Il nostro Cardinale ci invita, anche quest’anno, ad impegnarci nel progetto della costruzione del Regno di Dio. Vogliamo essere una comunità che annuncia, celebra e testimonia IL VANGELO DELLA CARITÀ: esso ci ricorda che gli ultimi sono la “vera carne di Cristo” e in loro concretamente Lo incontriamo. Gli ultimi sono per noi il criterio per riconoscere l’autenticità del nostro impegno di cristiani.
“CHIESA IN USCITA” significa uscire per incontrare la gente, per contagiare tutti di speranza evangelica, per chinarsi su ogni fratello piagato (affamato, ignudo, assetato, straniero, sofferente, prigioniero).
“Ci soffermeremo, -ci ricorda il nostro Arcivescovo-, sull’opera di carità “VISITARE I CARCERATI”: fragilità etica che accomuna l’intera umanità; la chiesa esperta in umanità è capace di raccogliere nel suo stesso grembo i delinquenti e le loro vittime e sa farsi prossima a tutti per cambiare i cuori con il Vangelo della misericordia.” (pag.6)

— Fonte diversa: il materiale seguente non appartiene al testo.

(* ===== verification/TampStore.v ===== *)
(** * The TAMP manager's store

    [crates/ostrich-db/src/repository/tamp.rs], on the tables of
    [migrations/00014_tamp_trust_anchor_store.sql] and 00015 with their unique
    constraints.  Row ids and times are left out but for the ids of targets,
    which other tables refer to; a list of rows is in the order of insertion.
    A call is one statement or one transaction: it takes the store to the
    next, and an error leaves it as it was. *)
From stdpp Require Import base gmap strings list sets.
From Stdlib Require Import Sorting.Sorted.
From S2P Require Import Prelude.
#[local] Open Scope Z_scope.

Record TampTargetRow := {
  t_id : Uuid;
  t_label : string;
  t_target_der : list u8;
  t_uses_apex : bool
}.

Record TampTrustAnchorRow := {
  a_target_id : Uuid;
  a_pub_key_spki : list u8;
  a_key_id : option (list u8);
  a_ta_title : option string;
  a_is_apex : bool;
  a_ta_der : list u8
}.

Inductive TrustAnchorWrite :=
| WInsert (pub_key_spki : list u8) (key_id : option (list u8)) (ta_title : option string)
    (is_apex : bool) (ta_der : list u8)
| WRemove (pub_key_spki : list u8)
| WUpdate (pub_key_spki ta_der : list u8).

Record TampMessageLogRow := {
  l_target_id : option Uuid;
  l_direction : string;
  l_content_type : string;
  l_message_name : string;
  l_seq_number : option Z;
  l_signer_key_id : option (list u8);
  l_status_code : option string;
  l_message_der : list u8
}.

Record TampDb := {
  targets : list TampTargetRow;
  trust_anchors : list TampTrustAnchorRow;
  sequence_numbers : gmap (Uuid * list u8) Z;
  communities : gset (Uuid * string);
  target_signers : gmap (Uuid * list u8) (list u8 * option string);
  message_log : list TampMessageLogRow
}.

Definition set_targets db x := {| targets := x; trust_anchors := trust_anchors db;
  sequence_numbers := sequence_numbers db; communities := communities db;
  target_signers := target_signers db; message_log := message_log db |}.
Definition set_anchors db x := {| targets := targets db; trust_anchors := x;
  sequence_numbers := sequence_numbers db; communities := communities db;
  target_signers := target_signers db; message_log := message_log db |}.
Definition set_seqs db x := {| targets := targets db; trust_anchors := trust_anchors db;
  sequence_numbers := x; communities := communities db;
  target_signers := target_signers db; message_log := message_log db |}.
Definition set_communities db x := {| targets := targets db; trust_anchors := trust_anchors db;
  sequence_numbers := sequence_numbers db; communities := x;
  target_signers := target_signers db; message_log := message_log db |}.
Definition set_signers db x := {| targets := targets db; trust_anchors := trust_anchors db;
  sequence_numbers := sequence_numbers db; communities := communities db;
  target_signers := x; message_log := message_log db |}.
Definition set_log db x := {| targets := targets db; trust_anchors := trust_anchors db;
  sequence_numbers := sequence_numbers db; communities := communities db;
  target_signers := target_signers db; message_log := x |}.

Definition UNIQUE_VIOLATION : string := "duplicate key value violates unique constraint".
Definition OUT_OF_RANGE : string := "bigint out of range".

(** ** Targets *)

Definition find_target_by_der (target_der : list u8) (db : TampDb) : option TampTargetRow :=
  head (filter (λ r, t_target_der r = target_der) (targets db)).

Definition get_target (i : Uuid) (db : TampDb) : option TampTargetRow :=
  head (filter (λ r, t_id r = i) (targets db)).

(** [fresh] is the [Uuid::new_v4()]. *)
Definition get_or_create_target (fresh : Uuid) (target_der : list u8) (label : string)
    (uses_apex : bool) (db : TampDb) : result Uuid string * TampDb :=
  match find_target_by_der target_der db with
  | Some existing => (Ok (t_id existing), db)
  | None =>
      match get_target fresh db with
      | Some _ => (Err UNIQUE_VIOLATION, db)
      | None => (Ok fresh, set_targets db (targets db ++
          [{| t_id := fresh; t_label := label; t_target_der := target_der;
              t_uses_apex := uses_apex |}]))
      end
  end.

(** ** Sequence numbers *)

Definition check_and_advance_seq (target_id : Uuid) (signer_key_id : list u8) (new_seq : Z)
    (db : TampDb) : result bool string * TampDb :=
  match sequence_numbers db !! (target_id, signer_key_id) with
  | Some stored =>
      if new_seq <=? stored then (Ok false, db)
      else (Ok true, set_seqs db (<[(target_id, signer_key_id) := new_seq]> (sequence_numbers db)))
  | None =>
      (Ok true, set_seqs db (<[(target_id, signer_key_id) := new_seq]> (sequence_numbers db)))
  end.

Definition get_seq (target_id : Uuid) (signer_key_id : list u8) (db : TampDb) : option Z :=
  sequence_numbers db !! (target_id, signer_key_id).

Tutti noi abbiamo delle catene che ci tengono imprigionati: tante schiavitù che limitano la nostra autonomia e avviliscono la stessa dignità umana. Sono le molteplici dipendenze: dai dispositivi elettronici alle droghe, dal sesso alla maldicenza e alla violenza. Ognuno di noi è un groviglio di nobili aspirazioni e di meschinità.
“I detenuti sono uomini e donne che hanno commesso diversi errori, a volte gravi; uomini e donne a cui è stato sottratto il bene più prezioso, la libertà, fisica o morale e psichica e talvolta anche la dignità.” (pag.7)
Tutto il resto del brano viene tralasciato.